Former Comfort Women and Japanese Anti-Japanese Supporters Used by Yoon Mee-hyang
Sankei Shimbun’s “Sankei-sho” examines Lee Yong-soo’s press conference criticizing the Korean Council for Justice and Remembrance and Yoon Mee-hyang, raising questions about the true nature of South Korea’s anti-Japanese activism over the comfort women issue. If Lee’s claims are correct, not only former comfort women but also Japanese supporters who helped Yoon’s anti-Japanese activities were used.
May 14, 2020
If Ms. Lee’s claims are correct, it is not only the former comfort women.
The Japanese supporters who lent a hand to Ms. Yoon’s anti-Japanese activities were also completely used.
The following is from today’s Sankei-sho.
The note from the final asterisk is mine.
Perhaps because more people are now spending time at home reading printed words at leisure, back issues of the magazine Seiron, especially the “two-volume history war set,” are reportedly selling well.
The mudslinging that has begun in South Korea may affect that history war.
The starting point was a press conference held last week by former comfort woman Lee Yong-soo, 91.
She harshly criticized the anti-Japanese organization “The Korean Council for Justice and Remembrance for the Issues of Military Sexual Slavery by Japan,” known as the Justice and Remembrance Council.
She claims that the rallies the council holds every week in front of the Japanese Embassy “only teach hatred.”
She also directed her criticism at Yoon Mee-hyang, 55, the former chairwoman of the Justice and Remembrance Council, with whom she had worked for 30 years.
She says that Ms. Yoon, who was elected for the first time in the April general election, “used me in order to become a National Assembly member.”
In response, Ms. Yoon counterattacked by saying that this was a “memory mistake due to old age.”
Cho Kuk, the former justice minister who was indicted without arrest in January this year on charges including abuse of authority during his time as a senior official at the presidential office, was called the “onion man.”
That was because scandals were uncovered one after another, as if peeling the layers of an onion, from his daughter’s fraudulent admission to opaque investments by relatives.
Triggered by Ms. Lee’s accusations, a number of suspicions have also surfaced regarding Ms. Yoon.
She pressured a former comfort woman other than Ms. Lee not to accept cash payments based on the 2015 Japan-South Korea agreement.
Most of the large amount of donations collected from the public remains of unknown use.
While advocating anti-Japanese and anti-American positions, she sent her daughter to study in the United States, and the source of those funds is also unknown.
Ms. Yoon’s husband and his younger sister were once convicted, though later partly acquitted, of the crime of contacting North Korean agents.

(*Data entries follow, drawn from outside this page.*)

(** * RegineMe_AI_bot: cache integration examples and Redis settings

    A shallow embedding of [config/settings.py] (class [RedisConfig]) and of
    [examples/cache_integration_examples.py] (the hand-written read paths
    around the cache client), with the properties of the cache contract that
    these two files decide.

    Python values are a small inductive type, exceptions are values of an
    [outcome], and every coroutine is a state transformer over a world that
    carries the state of the collaborators together with a ghost log of the
    calls made, so that "how often" and "in which order" can be stated. *)

From Stdlib Require Import ZArith Ascii String DecimalString DecimalPos.
From stdpp Require Import base gmap strings list.

Open Scope Z_scope.

#[local] Set Warnings "-register-all".

(* ===================================================================== *)
(** ** Python values *)
(* ===================================================================== *)

(** The fragment of Python's object universe the two files handle: [None],
    booleans, unbounded integers, strings, lists and insertion-ordered
    dictionaries.  Floats, tuples and user classes do not occur in the code
    paths modelled here. *)
Inductive pyval : Type :=
| PNone
| PBool (b : bool)
| PInt (z : Z)
| PStr (s : string)
| PList (l : list pyval)
| PDict (d : list (pyval * pyval)).

(** [bool(v)]: the truth test behind [if v:]. *)
Definition truthy (v : pyval) : bool :=
  match v with
  | PNone => false
  | PBool b => b
  | PInt z => negb (z =? 0)
  | PStr s => negb (String.eqb s "")
  | PList l => match l with [] => false | _ => true end
  | PDict d => match d with [] => false | _ => true end
  end.

(** [v is None] *)
Definition is_None (v : pyval) : bool :=
  match v with PNone => true | _ => false end.

(** [type(v).__name__], used in error messages only. *)
Definition type_name (v : pyval) : string :=
  match v with
  | PNone => "NoneType" | PBool _ => "bool" | PInt _ => "int"
  | PStr _ => "str" | PList _ => "list" | PDict _ => "dict"
  end.

(** Decimal rendering of an integer, as [str(n)] and [f"{n}"] give it. *)
Definition str_of_int (z : Z) : string := NilZero.string_of_int (Z.to_int z).

(* ===================================================================== *)
(** ** Exceptions and outcomes *)
(* ===================================================================== *)

(** An exception object: its class name, the text [str(e)] gives, and
    whether the class derives from [Exception] (what [except Exception]
    catches) or only from [BaseException] ([KeyboardInterrupt],
    [SystemExit], [asyncio.CancelledError]). *)
Record exn : Type := Exn {
  exn_class : string;
  exn_text : string;
  exn_is_Exception : bool
}.

Definition NameError (name : string) : exn :=
  Exn "NameError" ("name '" +:+ name +:+ "' is not defined") true.
Definition TypeError (text : string) : exn := Exn "TypeError" text true.
Definition ValueError (text : string) : exn := Exn "ValueError" text true.
Definition AttributeError (ty attr : string) : exn :=
  Exn "AttributeError"
      ("'" +:+ ty +:+ "' object has no attribute '" +:+ attr +:+ "'") true.

Inductive outcome (A : Type) : Type :=
| Ok (a : A)
| Raise (e : exn).
Arguments Ok {A} a.
Arguments Raise {A} e.

Definition is_Ok {A} (r : outcome A) : bool :=
  match r with Ok _ => true | Raise _ => false end.

Definition outcome_map {A B} (f : A → B) (r : outcome A) : outcome B :=
  match r with Ok a => Ok (f a) | Raise e => Raise e end.

(* ===================================================================== *)
(** ** The state-and-exception monad *)
(* ===================================================================== *)

(** A computation over a state [St] that returns normally with a value or
    raises; the state survives a raise, as side effects do in Python. *)
Definition M (St A : Type) : Type := St → outcome A * St.

Definition ret {St A} (a : A) : M St A := λ s, (Ok a, s).

Definition raise {St A} (e : exn) : M St A := λ s, (Raise e, s).

Definition bind {St A B} (c : M St A) (k : A → M St B) : M St B :=
  λ s, match c s with
       | (Ok a, s') => k a s'
       | (Raise e, s') => (Raise e, s')
       end.

(** [try: body / except Exception as e: handler e].  Only exceptions whose
    class derives from [Exception] are caught. *)
Definition try_except {St A} (body : M St A) (handler : exn → M St A)
  : M St A :=
  λ s, match body s with
       | (Ok a, s') => (Ok a, s')
       | (Raise e, s') =>
           if exn_is_Exception e then handler e s' else (Raise e, s')
       end.

(** Lifting of a pure step that may raise. *)
Definition of_outcome {St A} (r : outcome A) : M St A := λ s, (r, s).

Notation "x <- c ;; k" := (bind c (λ x, k))
  (at level 100, c at next level, right associativity).
Notation "c ;;; k" := (bind c (λ _, k))
  (at level 100, right associativity).

(* ===================================================================== *)
(** ** config/settings.py *)
(* ===================================================================== *)

Module settings.

(** The process environment as [os.getenv] sees it once [load_dotenv()] has
    run at the top of the module. *)
Abbreviation environ := (gmap string string).

(** The class body runs once, when the module is imported; the state of its
    evaluation is the ghost log of the variable names handed to
    [os.getenv]. *)
Definition reads := list string.

(** [os.getenv(name, default)] *)
Definition os_getenv (env : environ) (name dflt : string)
  : M reads string :=
  λ log, (Ok (default dflt (env !! name)), log ++ [name]).

(** *** [int(s)] on a string

    What CPython 3.11 does for [int(s)] when [s] is a [str] of ASCII
    characters: blanks are skipped on both sides, a sign may come first,
    single underscores may separate the digits, and a literal of more than
    4300 digits is refused (the interpreter's default limit on conversions).
    The error text of a malformed literal shows [repr(s)], cut after 200
    characters.  A value of the environment is modelled character by
    character within ASCII; what [int] does with other characters depends
    on the locale's decoding and on the interpreter's Unicode tables and is
    not modelled: [ascii_text] is the domain of [py_int]. *)

Definition ascii_text (s : string) : Prop :=
  forallb (λ c, Nat.ltb (nat_of_ascii c) 128) (list_ascii_of_string s) = true.

(** The blanks [int()] skips in ASCII text: the space and the characters
    9 to 13. *)
Definition is_space (c : ascii) : bool :=
  let n := nat_of_ascii c in
  (Nat.eqb n 32 || (Nat.leb 9 n && Nat.leb n 13))%bool.

Definition digit_of (c : ascii) : option Z :=
  let n := nat_of_ascii c in
  if (Nat.leb 48 n && Nat.leb n 57)%bool then Some (Z.of_nat n - 48)
  else None.

Fixpoint strip_left (s : list ascii) : list ascii :=
  match s with
  | [] => []
  | c :: r => if is_space c then strip_left r else s
  end.

(** The digits and underscores at the head of a text: the value of the
    digits, their number, and the text that follows them.  [None] for a
    doubled underscore and for an underscore that no digit follows. *)
Fixpoint scan_digits (acc digits : Z) (after_underscore : bool)
    (s : list ascii) : option (Z * Z * list ascii) :=
  match s with
  | [] => if after_underscore then None else Some (acc, digits, [])
  | c :: r =>
      match digit_of c with
      | Some d => scan_digits (10 * acc + d) (digits + 1) false r
      | None =>
          if Ascii.eqb c "_"
          then if after_underscore then None
               else scan_digits acc digits true r
          else if after_underscore then None
               else Some (acc, digits, s)
      end
  end.

Inductive int_parse : Type :=
| IntValue (z : Z)
| IntInvalid
| IntTooLong (digits : Z).

(** [sys.get_int_max_str_digits()], at its default. *)
Definition max_str_digits : Z := 4300.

Once again, Ms. Yoon’s deep connections with North Korea are also being brought into sharp focus.
If Ms. Lee’s claims are correct, it is not only the former comfort women.
The Japanese supporters who lent a hand to Ms. Yoon’s anti-Japanese activities were also completely used.
Among these supporters are Kiyomi Tsujimoto, who provided a room as a Diet member when Yoon Mee-hyang held a press conference in Japan, saying that she did not recognize the agreement between the Japanese and South Korean governments on the comfort women issue, and Mizuho Fukushima and others, who, despite being lawyers of Japan, from the beginning lent a hand to, or rather encouraged, Yoon Mee-hyang’s outrageous anti-Japanese movement in filing lawsuits against the Japanese government. They are the masterminds behind it.